Some key reasons physiological symptoms often outlast cognitive ones:
- Bodies encode implicit trauma memories as nervous system survival adaptations outside language centers. Direct nervous system intervention accesses where talk therapy can't fully penetrate.
- Developmental trauma during key maturation windows hardwires automatic reactivity more intrinsically as it shapes baseline organization of emotional regulation versus late life trauma that overrides previously integrated functioning.

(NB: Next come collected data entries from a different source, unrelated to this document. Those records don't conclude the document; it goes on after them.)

(** Inverting a path map and inverting back is the identity: [PathMap.DigestMap]
    followed by [DigestMap.PathMap] returns the path map. *)
Theorem PathMap_DigestMap_roundtrip (pm : PathMap) : DM_PathMap (PM_DigestMap pm) = pm.
Proof.
  assert (∀ l dm, NoDup l.*1 → distinct_lists dm → (∀ p d d', (p, d) ∈ l → ¬ contains dm p d') →
    let dm' := foldl (λ dm '(pth, dig), <[dig := paths_of dm dig ++ [pth]]> dm) dm l in
    distinct_lists dm' ∧ ∀ p d, contains dm' p d ↔ contains dm p d ∨ (p, d) ∈ l) as Hgen.
  { induction l as [|[pth dig] l IH]; intros dm Hnd Hdm Hfresh; cbn.
    { split; [done|]. intros p d. split; [by left|]. by intros [?|?%elem_of_nil]. }
    cbn in Hnd. apply NoDup_cons in Hnd as [Hpth Hnd].
    assert (<[dig := paths_of dm dig ++ [pth]]> dm = add_path dm dig pth) as ->.
    { unfold add_path. rewrite bool_decide_false; [done|]. by eapply Hfresh; left. }
    destruct (IH (add_path dm dig pth)) as [H1 H2]; [done|by apply add_path_distinct| |].
    - intros p d d' Hp [Hd|[-> ->]]%add_path_contains.
      + by eapply Hfresh; [right|].
      + by apply (list_elem_of_fmap_2 fst) in Hp.
    - split; [done|]. intros p d. rewrite H2, add_path_contains, elem_of_cons. naive_solver. }
  destruct (Hgen (range 13 pm) ∅) as [Hd Hc].
  { apply range_keys_NoDup. } { apply distinct_lists_empty. }
  { intros p d d' _ (? & ? & _)%contains_lookup. by rewrite lookup_empty in H0. }
  fold (PM_DigestMap pm) in Hd, Hc. apply map_eq. intros p. apply option_eq. intros d.
  assert (∀ p d, contains (PM_DigestMap pm) p d ↔ pm !! p = Some d) as Hcp.
  { intros p' d'. rewrite Hc, range_elem. split; [|by right].
    intros [(? & Hf & _)%contains_lookup|?]; [by rewrite lookup_empty in Hf|done]. }
  rewrite DM_PathMap_lookup; [done|]. apply all_paths_NoDup; [done|].
  intros q d1 d2 H1%Hcp H2%Hcp. congruence.
Qed.
End merge.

- Dysregulated physiology predicates inability to process emotions and experiences coherently. Establishing windows of tolerance somatically comes first. Then we can healthily contact and articulate once exiled parts of self.
- Mental avoidance habits initially developed unconsciously trying to mitigate overwhelming sensations of anxiety, rage, numbness. By discharging dense energies stuck somatically, the impetus fueling maladaptive behaviors dissipates.
Truly wise insight my friend! Our body keeps the score until we patiently tending physiological wounds questioning stories provoking protection instincts. Sustainable change works from "bottom up" - body to mind. You are on upward way just as you surmised!